Privately held middle-market companies have unique characteristics that distinguish them from the rest of the business world. Yet there are two common ingredients found in every financial distress scenario.

Read more about the Common Traits of Financial Distress

Anatomy of a Turnaround

A successful turnaround campaign involves much more than merely increasing sales, eliminating inefficiencies or restructuring operations or debts. And yet it's important to keep things simple in a distressed scenario. Often what's needed may be summed up in a single statement:

The company must take affirmative steps to avoid doing the wrong things (question of strategy) in order to set free the resources, the energy and the vision necessary to do the right things well (question of tactics).

Once the productive forces in an organization have been set free from the constraints that invariably have accrued from a past of neglect or unintended consequences, the positive effect can be dramatic. With this deceptively simple notion in mind, we have prepared this overview to illustrate how a turnaround works. It helps to first understand the Common Traits of Financial Distress, which in turn serves as a conceptual foundation for our structured process. We call it:

Anatomy of a Turnaround

CCo originally developed the following step-by-step process as a tool for coordination and communication among the key members of a turnaround team. Since then, it has served as a roadmap for several successful turnaround campaigns, providing leadership assistance for a variety of troubled businesses.

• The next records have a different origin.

(** The state behind a switch, given what was stored into [c] before. *)
Lemma switched_go s c c' frame st t t' :
  sched_wf s c -> next_task (task_table s) c c' -> c' <> c -> task_at s c = Some t -> task_at s c' = Some t' ->
  st <> TASK_RUNNING -> (c = KernelTask -> st = TASK_READY) ->
  switched s c c' frame st
    (set_current_task (Some c') (put_task c' (set_state TASK_RUNNING t') (put_task c (set_state st (set_task_sp frame t)) s))).
Proof.
  intros Hwf Hn Hne Ht Ht' Hst Hk. pose proof Hwf as [Hi Hl Hc Hv Hker Hrun]. pose proof (next_task_valid _ _ _ Hn) as Hv'.
  set (s1 := put_task c (set_state st (set_task_sp frame t)) s). set (s2 := put_task c' _ s1).
  assert (Hl1 : lenZ (task_table s1) = 8) by (unfold s1; by rewrite put_task_len).
  assert (Htasks : forall r u, valid_ref r -> task_at s r = Some u -> task_at (set_current_task (Some c') s2) r = Some (stepped c c' frame st r u)).
  { intros r u Hr Hu. transitivity (task_at s2 r); [by destruct r|]. unfold s2, stepped. rewrite (task_at_put s1 c' _ r Hl1 Hv').
    destruct (decide (r = c')) as [->|Hrc'].
    - rewrite decide_False by done. f_equal. rewrite Ht' in Hu. by injection Hu as ->.
    - unfold s1. rewrite (task_at_put s c _ r Hl Hv). destruct (decide (r = c)) as [->|Hrc].
      + rewrite Ht in Hu. by injection Hu as ->.
      + rewrite Hu. by destruct u. }
  split; [|done|exact Htasks| |].
  - destruct (put_task_misc s c (set_state st (set_task_sp frame t))) as (_ & Hi1 & _). fold s1 in Hi1.
    destruct (put_task_misc s1 c' (set_state TASK_RUNNING t')) as (_ & Hi2 & _). fold s2 in Hi2.
    split; cbn [task_initialized task_table kernel_task current_task set_current_task].
    + congruence.
    + unfold s2. by rewrite put_task_len.
    + done.
    + done.
    + pose proof (Htasks KernelTask (kernel_task s) I eq_refl) as Hkt. cbn [task_at] in Hkt. injection Hkt as ->.
      unfold stepped. destruct (decide (c' = KernelTask)) as [->|Hc'].
      * by rewrite decide_True.
      * rewrite decide_False by congruence. destruct (decide (KernelTask = c)) as [<-|Hkc]; cbn; [by apply Hk|].
        rewrite Hker. by rewrite decide_False by congruence.
    + intros i u Hu. assert (Hvi : valid_ref (TableTask i)).
      { pose proof (rd_inv _ _ _ Hu) as Hb. unfold s2 in Hb. rewrite put_task_len, Hl1 in Hb. exact Hb. }
      destruct (task_at_Some s (TableTask i) Hl Hvi) as [u0 Hu0]. pose proof (Htasks _ _ Hvi Hu0) as Hs. cbn [task_at task_table set_current_task] in Hs.
      rewrite Hu in Hs. injection Hs as ->. unfold stepped. cbn [state set_state].
      destruct (decide (TableTask i = c')) as [<-|Hic']; [done|]. destruct (decide (TableTask i = c)) as [<-|Hic]; [split; [done|congruence]|].
      split; [|congruence]. intros Hr. apply (Hrun i u0 Hu0) in Hr. congruence.
  - unfold s2, s1. by destruct c, c'.
  - unfold s2, s1. by destruct c, c'.
Qed.

Lemma put_put r t1 t2 s : put_task r t2 (put_task r t1 s) = put_task r t2 s.
Proof. destruct r as [|i]; [done|]. unfold put_task, set_task_table. simpl. by rewrite list_insert_insert_eq. Qed.

Lemma put_same r t s : task_at s r = Some t -> put_task r t s = s.
Proof.
  destruct r as [|i], s; simpl; [by intros [= ->]|]. unfold rd, set_task_table. simpl.
  destruct (0 <=? i); [|done]. intros Hi. by rewrite list_insert_id.
Qed.

(** ** The operations *)

Lemma running_not_ready s c t : sched_wf s c -> task_at s c = Some t -> state t = TASK_RUNNING.
Proof.
  intros [Hi Hl Hc Hv Hker Hrun] Ht. destruct c as [|i]; simpl in Ht.
  - injection Ht as <-. rewrite Hker. by rewrite decide_True.
  - by apply (Hrun i t Ht).
Qed.

(** An entry that is ready or the kernel is another task. *)
Lemma next_task_other s c c' :
  sched_wf s c -> next_task (task_table s) c c' -> c' <> KernelTask -> c' <> c.
Proof.
  intros Hwf Hn Hk ->. destruct c as [|i]; [done|]. destruct Hn as (_ & (t & Ht & Hr) & _).
  pose proof (running_not_ready s _ t Hwf Ht). congruence.
Qed.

  1. Initial Assessment. The first step is a blunt analysis of the company's business model, assumptions underlying it, current conditions, and top management's effectiveness. An IA defines the problems and serves as a benchmark for future corrective action. The primary goals of this phase are to determine whether management is able to articulate a clear, well-conceived business strategy that works for the company on a regular basis, and to answer the threshold question: Can the company survive? This step typically takes two to four weeks.
  2. Planning. If the threshold analysis concludes that the company has a fighting chance for survival, develop a detailed corrective action plan based on the IA findings and form a turnaround team to oversee its implementation. Keep plans simple to establish a clear sense of direction and begin to restore confidence in leadership. This step typically takes one to three months.
  3. Execution. This phase employs two distinct concepts each focused on regaining internal control:
    1. Divide-and-Conquer, accomplished by outsourcing extraordinary problem resolution so management can concentrate on controlling ordinary ongoing operations. The goal is to restore internal confidence by overcoming the critical shortage of management's time and assuring that things don't get worse;
    2. Before-and-After, meaning that the bottom line must be sacrificed to improve the company's cash position (the "before") in order to reach the targets established during the planning phase (the "after"). This allows the company to walk a tightrope from short-term survival to long-term viability without reaching the tipping point, by overcoming the other critical shortage (cash).

    Careful execution is always the key to an effective turnaround campaign. Overall this step typically takes at least 12 months.

  4. Stabilization. This phase demonstrates that progress must be steady and sustainable. The primary goal is to restore confidence of external stakeholders, which means that internal stakeholders shouldn't attempt to undertake growth strategies before stability has been established. A turnaround takes time, and bankers won't believe it until they've seen it twice. This step typically takes one to two years.
  5. Fresh Start. This phase recognizes that money follows solutions. A turnaround is about retrenchment, not growth, because it's hard for a business to grow its way out of trouble. Once the turnaround is complete and confidence is restored internally and externally, revisit business strategy based on lessons learned from the past. This step is typically reached after about two years.